__PROBLEM DETAILS__. Copy, exactly and without additions, every line in the records below from the one holding "- [int] is a" through the one holding "0, so what a", both ends included.

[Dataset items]
============

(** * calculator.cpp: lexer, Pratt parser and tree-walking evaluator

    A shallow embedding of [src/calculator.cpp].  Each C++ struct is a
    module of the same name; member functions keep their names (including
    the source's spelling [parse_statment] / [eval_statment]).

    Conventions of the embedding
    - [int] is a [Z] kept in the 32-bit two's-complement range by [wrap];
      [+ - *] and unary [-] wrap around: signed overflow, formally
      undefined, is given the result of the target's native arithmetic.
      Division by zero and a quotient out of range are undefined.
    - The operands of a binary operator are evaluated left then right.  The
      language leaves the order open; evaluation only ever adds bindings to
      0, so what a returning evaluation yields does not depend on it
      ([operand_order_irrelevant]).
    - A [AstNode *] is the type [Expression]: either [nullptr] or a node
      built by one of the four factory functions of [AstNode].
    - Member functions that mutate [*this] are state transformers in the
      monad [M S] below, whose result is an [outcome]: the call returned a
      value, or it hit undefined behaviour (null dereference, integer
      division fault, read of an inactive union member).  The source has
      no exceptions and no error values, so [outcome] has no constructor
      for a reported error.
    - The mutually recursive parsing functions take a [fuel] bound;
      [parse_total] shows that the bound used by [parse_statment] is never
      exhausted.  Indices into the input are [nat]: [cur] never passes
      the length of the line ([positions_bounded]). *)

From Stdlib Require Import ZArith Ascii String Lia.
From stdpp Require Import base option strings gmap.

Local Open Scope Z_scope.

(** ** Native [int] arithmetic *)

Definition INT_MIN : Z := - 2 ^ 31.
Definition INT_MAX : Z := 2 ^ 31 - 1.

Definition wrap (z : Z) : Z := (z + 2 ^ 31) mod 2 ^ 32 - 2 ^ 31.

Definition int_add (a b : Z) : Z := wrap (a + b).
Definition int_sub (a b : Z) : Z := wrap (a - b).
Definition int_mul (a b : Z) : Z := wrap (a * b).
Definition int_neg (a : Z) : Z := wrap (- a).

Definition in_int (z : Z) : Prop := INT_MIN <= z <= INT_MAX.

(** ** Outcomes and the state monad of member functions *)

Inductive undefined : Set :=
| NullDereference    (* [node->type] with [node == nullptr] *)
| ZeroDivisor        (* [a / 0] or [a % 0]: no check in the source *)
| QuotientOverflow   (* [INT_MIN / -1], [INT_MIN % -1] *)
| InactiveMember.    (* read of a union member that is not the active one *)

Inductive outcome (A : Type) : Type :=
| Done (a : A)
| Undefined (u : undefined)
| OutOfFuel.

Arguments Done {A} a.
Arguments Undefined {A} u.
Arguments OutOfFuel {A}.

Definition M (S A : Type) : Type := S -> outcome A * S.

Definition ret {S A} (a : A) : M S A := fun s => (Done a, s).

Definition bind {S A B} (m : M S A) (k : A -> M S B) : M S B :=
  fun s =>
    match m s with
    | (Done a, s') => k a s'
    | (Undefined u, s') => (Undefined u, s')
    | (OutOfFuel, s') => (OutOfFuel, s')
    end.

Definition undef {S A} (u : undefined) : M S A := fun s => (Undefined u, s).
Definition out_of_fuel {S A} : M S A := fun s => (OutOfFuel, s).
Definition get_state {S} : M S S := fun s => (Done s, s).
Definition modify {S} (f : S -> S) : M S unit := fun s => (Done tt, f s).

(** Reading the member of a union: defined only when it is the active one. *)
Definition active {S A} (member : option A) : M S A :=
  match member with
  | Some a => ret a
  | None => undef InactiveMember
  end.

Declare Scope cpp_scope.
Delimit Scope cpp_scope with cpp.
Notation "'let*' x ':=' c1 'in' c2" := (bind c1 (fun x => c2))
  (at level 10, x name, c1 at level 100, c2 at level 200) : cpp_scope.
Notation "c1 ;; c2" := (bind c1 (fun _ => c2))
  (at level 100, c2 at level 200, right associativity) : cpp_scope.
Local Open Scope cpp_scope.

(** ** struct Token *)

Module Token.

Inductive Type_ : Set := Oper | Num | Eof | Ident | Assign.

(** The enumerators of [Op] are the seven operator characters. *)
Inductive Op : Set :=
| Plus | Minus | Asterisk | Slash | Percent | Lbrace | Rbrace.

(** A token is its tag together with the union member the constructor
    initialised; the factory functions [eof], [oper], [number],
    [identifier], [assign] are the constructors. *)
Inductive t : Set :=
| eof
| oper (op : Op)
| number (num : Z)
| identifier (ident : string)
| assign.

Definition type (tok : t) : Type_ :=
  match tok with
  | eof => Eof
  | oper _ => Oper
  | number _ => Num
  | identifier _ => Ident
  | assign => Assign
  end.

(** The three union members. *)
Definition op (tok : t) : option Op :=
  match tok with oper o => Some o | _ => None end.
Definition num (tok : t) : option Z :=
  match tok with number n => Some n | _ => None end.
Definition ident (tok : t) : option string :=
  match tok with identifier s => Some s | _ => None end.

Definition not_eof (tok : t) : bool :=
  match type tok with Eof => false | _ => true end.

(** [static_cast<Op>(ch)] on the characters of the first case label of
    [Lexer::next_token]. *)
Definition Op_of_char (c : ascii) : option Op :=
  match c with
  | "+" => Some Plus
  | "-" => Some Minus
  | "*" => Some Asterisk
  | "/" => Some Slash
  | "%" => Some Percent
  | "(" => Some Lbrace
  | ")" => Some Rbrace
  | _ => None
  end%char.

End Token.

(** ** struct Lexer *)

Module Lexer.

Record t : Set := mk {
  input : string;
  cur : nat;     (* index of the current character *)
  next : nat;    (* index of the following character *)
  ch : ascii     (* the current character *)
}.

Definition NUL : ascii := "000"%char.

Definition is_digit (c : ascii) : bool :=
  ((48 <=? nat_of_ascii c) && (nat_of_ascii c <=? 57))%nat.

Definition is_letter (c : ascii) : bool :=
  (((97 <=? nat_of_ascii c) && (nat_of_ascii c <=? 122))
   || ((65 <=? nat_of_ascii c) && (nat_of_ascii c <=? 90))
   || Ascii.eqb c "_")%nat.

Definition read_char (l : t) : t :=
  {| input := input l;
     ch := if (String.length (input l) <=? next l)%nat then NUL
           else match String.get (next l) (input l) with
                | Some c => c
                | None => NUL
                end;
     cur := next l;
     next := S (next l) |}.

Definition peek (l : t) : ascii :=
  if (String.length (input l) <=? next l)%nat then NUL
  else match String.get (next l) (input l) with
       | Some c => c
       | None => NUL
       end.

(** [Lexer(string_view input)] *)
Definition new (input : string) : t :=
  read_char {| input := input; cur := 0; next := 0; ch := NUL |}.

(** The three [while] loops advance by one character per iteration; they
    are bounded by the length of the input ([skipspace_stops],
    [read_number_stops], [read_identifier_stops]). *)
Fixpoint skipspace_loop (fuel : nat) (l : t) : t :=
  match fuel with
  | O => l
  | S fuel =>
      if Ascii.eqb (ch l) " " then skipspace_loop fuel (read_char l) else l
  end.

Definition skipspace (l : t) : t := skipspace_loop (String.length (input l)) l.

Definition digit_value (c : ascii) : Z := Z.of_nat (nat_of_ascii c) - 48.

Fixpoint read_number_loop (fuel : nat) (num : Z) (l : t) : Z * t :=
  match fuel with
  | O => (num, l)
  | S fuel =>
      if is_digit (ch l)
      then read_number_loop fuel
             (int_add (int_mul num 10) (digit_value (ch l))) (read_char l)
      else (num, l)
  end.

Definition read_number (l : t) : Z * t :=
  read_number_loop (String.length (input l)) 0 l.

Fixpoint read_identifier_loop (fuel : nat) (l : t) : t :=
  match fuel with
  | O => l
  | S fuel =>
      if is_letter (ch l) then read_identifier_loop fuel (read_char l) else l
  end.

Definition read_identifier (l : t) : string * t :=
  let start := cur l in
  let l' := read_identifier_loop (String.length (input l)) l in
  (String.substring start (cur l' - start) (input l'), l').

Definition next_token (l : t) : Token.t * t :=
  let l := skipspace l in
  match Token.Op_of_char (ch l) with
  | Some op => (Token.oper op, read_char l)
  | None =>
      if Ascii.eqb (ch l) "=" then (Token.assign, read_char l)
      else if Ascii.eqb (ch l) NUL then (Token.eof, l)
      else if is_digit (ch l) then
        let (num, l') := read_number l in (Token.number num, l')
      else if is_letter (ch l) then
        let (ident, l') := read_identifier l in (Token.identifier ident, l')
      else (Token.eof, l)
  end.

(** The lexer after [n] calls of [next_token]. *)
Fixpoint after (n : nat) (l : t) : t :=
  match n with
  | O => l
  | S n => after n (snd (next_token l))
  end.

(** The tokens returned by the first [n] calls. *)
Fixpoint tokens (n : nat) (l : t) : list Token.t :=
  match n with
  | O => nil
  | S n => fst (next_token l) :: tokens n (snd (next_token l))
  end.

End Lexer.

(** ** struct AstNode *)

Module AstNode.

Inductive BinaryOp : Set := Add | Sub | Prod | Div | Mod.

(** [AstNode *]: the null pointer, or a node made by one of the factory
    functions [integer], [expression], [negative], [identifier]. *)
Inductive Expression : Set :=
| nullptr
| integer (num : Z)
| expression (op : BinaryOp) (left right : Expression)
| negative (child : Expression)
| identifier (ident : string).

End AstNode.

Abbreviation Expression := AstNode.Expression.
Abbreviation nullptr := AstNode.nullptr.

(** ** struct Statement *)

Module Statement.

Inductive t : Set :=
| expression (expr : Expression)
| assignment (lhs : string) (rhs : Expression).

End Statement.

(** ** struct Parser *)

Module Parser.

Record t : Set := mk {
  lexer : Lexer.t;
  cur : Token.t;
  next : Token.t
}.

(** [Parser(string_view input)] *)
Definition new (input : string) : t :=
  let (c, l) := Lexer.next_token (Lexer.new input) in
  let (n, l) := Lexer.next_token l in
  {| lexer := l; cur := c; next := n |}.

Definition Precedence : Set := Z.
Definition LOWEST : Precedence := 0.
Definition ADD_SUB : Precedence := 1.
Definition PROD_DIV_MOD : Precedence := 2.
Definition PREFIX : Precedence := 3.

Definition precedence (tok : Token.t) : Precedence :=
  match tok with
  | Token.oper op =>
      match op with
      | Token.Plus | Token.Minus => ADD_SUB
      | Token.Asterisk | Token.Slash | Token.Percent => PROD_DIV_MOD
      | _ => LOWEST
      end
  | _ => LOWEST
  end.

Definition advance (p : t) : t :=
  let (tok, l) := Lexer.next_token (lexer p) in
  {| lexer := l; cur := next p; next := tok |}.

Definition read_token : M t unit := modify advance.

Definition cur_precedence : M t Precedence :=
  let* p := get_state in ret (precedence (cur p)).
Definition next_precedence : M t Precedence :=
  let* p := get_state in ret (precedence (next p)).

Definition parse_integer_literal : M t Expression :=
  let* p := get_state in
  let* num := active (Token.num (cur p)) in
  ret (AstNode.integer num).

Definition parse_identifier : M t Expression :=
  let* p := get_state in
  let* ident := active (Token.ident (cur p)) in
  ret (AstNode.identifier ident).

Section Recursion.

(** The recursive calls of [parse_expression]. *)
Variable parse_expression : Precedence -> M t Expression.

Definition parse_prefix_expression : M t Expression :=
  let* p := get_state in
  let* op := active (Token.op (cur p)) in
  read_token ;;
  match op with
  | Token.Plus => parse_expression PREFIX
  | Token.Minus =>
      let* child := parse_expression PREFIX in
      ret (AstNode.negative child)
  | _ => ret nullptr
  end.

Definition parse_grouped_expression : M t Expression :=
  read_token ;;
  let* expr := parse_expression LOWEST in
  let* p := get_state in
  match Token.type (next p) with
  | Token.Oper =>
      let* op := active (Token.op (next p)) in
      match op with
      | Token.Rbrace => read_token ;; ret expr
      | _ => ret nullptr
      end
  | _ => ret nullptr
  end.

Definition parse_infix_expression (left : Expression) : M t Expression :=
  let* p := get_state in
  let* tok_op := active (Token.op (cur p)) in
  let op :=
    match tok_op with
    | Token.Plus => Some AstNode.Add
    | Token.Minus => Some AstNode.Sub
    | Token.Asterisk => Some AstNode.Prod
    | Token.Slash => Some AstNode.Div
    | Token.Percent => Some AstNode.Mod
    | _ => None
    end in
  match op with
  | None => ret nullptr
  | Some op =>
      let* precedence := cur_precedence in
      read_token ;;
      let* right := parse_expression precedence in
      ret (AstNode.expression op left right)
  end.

============

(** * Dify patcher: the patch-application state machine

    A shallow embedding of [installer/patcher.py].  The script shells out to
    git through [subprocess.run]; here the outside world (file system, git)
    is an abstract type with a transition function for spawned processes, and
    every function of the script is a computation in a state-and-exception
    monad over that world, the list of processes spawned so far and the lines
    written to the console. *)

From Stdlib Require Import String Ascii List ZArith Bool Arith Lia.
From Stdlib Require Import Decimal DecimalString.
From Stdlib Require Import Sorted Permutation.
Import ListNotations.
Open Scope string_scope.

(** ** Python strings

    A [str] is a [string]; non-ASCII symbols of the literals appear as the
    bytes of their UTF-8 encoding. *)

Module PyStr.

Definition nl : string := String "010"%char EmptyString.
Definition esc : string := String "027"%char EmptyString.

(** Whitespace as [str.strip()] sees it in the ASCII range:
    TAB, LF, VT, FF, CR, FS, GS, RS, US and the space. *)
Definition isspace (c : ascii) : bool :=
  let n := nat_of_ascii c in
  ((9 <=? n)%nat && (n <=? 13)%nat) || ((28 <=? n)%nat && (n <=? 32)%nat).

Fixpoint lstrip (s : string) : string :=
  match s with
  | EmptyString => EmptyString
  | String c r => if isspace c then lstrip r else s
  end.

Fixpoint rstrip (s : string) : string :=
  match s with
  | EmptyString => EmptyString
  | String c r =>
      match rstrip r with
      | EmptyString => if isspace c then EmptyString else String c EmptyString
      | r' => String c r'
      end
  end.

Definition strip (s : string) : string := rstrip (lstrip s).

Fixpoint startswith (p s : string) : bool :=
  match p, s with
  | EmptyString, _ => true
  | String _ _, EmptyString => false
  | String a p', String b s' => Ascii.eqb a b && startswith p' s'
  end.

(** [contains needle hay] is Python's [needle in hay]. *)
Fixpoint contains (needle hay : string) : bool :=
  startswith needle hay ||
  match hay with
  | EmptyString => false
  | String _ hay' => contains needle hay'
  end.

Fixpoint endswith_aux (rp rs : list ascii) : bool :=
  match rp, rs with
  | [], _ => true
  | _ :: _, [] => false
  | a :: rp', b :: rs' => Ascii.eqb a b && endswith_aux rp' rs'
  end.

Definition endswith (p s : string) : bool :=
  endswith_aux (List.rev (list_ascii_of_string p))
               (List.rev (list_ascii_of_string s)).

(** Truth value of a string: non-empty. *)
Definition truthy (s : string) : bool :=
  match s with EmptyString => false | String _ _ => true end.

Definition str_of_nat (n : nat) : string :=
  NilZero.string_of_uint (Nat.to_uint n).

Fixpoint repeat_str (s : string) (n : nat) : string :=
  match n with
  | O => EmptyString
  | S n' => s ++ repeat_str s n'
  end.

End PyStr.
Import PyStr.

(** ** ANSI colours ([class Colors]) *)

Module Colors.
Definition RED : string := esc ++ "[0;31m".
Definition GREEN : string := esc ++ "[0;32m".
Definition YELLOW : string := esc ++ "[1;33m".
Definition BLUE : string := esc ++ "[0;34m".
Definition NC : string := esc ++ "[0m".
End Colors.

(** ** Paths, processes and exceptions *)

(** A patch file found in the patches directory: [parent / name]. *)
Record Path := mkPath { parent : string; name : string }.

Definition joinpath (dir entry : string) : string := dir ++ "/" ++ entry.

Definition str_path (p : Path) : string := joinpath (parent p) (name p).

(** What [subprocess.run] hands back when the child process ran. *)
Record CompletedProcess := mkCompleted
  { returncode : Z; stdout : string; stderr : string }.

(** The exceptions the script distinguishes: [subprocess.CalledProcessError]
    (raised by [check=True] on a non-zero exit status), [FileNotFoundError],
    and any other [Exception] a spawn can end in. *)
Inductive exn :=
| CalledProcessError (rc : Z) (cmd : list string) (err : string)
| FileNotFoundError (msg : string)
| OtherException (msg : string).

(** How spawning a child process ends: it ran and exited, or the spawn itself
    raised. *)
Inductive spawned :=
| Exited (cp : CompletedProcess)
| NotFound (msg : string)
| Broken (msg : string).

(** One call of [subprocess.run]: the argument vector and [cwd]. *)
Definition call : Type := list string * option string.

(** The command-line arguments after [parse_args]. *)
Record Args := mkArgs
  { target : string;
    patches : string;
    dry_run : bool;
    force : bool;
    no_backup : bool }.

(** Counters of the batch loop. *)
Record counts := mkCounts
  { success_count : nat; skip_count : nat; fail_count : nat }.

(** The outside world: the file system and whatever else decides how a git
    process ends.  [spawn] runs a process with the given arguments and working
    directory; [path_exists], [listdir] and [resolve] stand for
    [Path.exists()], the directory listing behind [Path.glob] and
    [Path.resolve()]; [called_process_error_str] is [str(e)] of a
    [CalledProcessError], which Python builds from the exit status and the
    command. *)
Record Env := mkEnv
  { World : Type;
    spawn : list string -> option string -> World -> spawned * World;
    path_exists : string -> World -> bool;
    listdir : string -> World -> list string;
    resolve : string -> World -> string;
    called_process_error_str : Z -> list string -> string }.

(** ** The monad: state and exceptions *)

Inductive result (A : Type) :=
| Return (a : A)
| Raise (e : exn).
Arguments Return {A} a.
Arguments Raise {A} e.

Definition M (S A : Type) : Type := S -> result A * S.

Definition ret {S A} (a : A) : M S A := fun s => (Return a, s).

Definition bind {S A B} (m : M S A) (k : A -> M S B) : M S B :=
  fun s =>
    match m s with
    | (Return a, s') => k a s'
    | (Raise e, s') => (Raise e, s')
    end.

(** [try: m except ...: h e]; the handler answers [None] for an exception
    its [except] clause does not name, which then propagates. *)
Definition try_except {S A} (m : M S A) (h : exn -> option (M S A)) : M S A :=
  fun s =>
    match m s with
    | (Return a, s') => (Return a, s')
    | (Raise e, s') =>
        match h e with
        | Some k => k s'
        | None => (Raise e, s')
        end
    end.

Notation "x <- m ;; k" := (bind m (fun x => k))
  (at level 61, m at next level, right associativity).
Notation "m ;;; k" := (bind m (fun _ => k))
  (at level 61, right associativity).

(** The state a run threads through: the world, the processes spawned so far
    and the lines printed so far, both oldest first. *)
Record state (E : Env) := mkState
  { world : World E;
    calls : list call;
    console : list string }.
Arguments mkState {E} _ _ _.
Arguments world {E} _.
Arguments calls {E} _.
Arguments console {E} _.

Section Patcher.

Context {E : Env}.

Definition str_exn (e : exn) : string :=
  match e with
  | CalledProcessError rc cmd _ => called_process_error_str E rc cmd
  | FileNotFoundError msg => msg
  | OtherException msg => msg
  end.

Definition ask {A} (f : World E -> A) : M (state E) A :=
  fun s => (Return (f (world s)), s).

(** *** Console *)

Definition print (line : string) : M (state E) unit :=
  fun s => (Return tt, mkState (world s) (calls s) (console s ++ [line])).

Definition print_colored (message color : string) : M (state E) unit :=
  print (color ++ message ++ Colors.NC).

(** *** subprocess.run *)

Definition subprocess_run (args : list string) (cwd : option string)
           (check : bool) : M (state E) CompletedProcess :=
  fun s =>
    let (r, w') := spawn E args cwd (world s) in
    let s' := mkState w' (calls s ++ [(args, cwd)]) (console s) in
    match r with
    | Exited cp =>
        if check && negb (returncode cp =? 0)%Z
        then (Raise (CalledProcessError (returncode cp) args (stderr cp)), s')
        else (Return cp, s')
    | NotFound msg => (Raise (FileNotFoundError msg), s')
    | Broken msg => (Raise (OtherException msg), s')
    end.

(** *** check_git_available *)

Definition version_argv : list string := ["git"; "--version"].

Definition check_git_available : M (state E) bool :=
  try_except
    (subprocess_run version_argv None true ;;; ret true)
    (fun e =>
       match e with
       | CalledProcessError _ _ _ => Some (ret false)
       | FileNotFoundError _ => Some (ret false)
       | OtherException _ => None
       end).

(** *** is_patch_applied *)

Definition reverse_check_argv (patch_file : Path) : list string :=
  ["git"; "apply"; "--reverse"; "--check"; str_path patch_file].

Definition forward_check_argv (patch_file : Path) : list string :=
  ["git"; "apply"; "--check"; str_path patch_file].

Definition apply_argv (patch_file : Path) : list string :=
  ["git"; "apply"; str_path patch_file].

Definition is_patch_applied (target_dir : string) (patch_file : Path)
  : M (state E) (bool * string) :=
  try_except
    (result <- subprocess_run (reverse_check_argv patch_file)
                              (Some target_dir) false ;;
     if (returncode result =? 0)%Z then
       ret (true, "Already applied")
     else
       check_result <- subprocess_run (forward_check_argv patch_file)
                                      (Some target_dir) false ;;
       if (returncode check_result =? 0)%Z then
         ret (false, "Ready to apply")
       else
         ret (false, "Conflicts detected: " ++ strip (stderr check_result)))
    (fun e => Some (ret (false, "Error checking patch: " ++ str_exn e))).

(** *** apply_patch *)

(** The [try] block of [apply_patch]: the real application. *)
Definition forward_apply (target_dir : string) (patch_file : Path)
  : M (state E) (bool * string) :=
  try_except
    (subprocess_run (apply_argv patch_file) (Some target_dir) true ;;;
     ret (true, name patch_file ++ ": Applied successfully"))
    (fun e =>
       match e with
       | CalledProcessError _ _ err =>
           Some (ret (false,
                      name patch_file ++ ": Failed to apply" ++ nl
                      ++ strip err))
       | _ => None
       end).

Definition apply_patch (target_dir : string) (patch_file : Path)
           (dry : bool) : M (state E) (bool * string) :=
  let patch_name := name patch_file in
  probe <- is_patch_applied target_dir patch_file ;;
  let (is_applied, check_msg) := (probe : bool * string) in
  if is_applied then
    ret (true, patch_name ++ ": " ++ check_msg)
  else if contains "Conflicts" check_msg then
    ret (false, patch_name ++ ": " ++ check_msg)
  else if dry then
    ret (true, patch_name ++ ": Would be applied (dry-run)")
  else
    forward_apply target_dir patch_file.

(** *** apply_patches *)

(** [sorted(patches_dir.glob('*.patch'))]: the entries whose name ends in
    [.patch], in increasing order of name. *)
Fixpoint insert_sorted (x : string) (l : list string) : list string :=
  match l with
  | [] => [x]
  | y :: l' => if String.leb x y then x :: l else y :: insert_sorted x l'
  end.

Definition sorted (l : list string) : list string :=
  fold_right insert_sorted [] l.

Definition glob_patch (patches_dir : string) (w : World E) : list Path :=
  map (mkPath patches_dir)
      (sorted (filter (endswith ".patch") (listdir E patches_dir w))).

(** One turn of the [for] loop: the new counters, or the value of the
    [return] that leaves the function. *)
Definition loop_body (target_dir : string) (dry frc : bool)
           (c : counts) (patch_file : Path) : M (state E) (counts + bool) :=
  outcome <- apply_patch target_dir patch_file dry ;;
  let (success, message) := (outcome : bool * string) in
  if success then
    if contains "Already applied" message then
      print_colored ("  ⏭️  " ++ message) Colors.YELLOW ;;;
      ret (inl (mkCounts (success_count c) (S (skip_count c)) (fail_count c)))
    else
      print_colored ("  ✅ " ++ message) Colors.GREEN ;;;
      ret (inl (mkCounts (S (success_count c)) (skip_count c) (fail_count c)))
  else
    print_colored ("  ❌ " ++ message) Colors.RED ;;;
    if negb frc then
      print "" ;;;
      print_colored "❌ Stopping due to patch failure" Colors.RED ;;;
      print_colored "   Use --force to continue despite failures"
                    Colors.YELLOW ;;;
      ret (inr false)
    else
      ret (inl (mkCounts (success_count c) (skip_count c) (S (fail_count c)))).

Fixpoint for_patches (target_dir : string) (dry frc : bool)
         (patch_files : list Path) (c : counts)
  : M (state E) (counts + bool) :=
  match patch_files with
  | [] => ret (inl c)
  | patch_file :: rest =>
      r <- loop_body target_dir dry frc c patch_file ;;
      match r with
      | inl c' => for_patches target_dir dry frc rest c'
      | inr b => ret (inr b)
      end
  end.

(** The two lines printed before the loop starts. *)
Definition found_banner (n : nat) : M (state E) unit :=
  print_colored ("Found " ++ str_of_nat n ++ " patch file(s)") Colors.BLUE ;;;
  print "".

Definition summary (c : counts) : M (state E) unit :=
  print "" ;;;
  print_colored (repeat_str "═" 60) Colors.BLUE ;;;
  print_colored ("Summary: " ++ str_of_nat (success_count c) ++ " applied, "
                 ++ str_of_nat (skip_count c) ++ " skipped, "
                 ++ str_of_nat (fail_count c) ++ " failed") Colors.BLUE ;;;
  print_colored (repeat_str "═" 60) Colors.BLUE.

============

__FINAL ANSWER__.
    - [int] is a [Z] kept in the 32-bit two's-complement range by [wrap];
      [+ - *] and unary [-] wrap around: signed overflow, formally
      undefined, is given the result of the target's native arithmetic.
      Division by zero and a quotient out of range are undefined.
    - The operands of a binary operator are evaluated left then right.  The
      language leaves the order open; evaluation only ever adds bindings to
      0, so what a returning evaluation yields does not depend on it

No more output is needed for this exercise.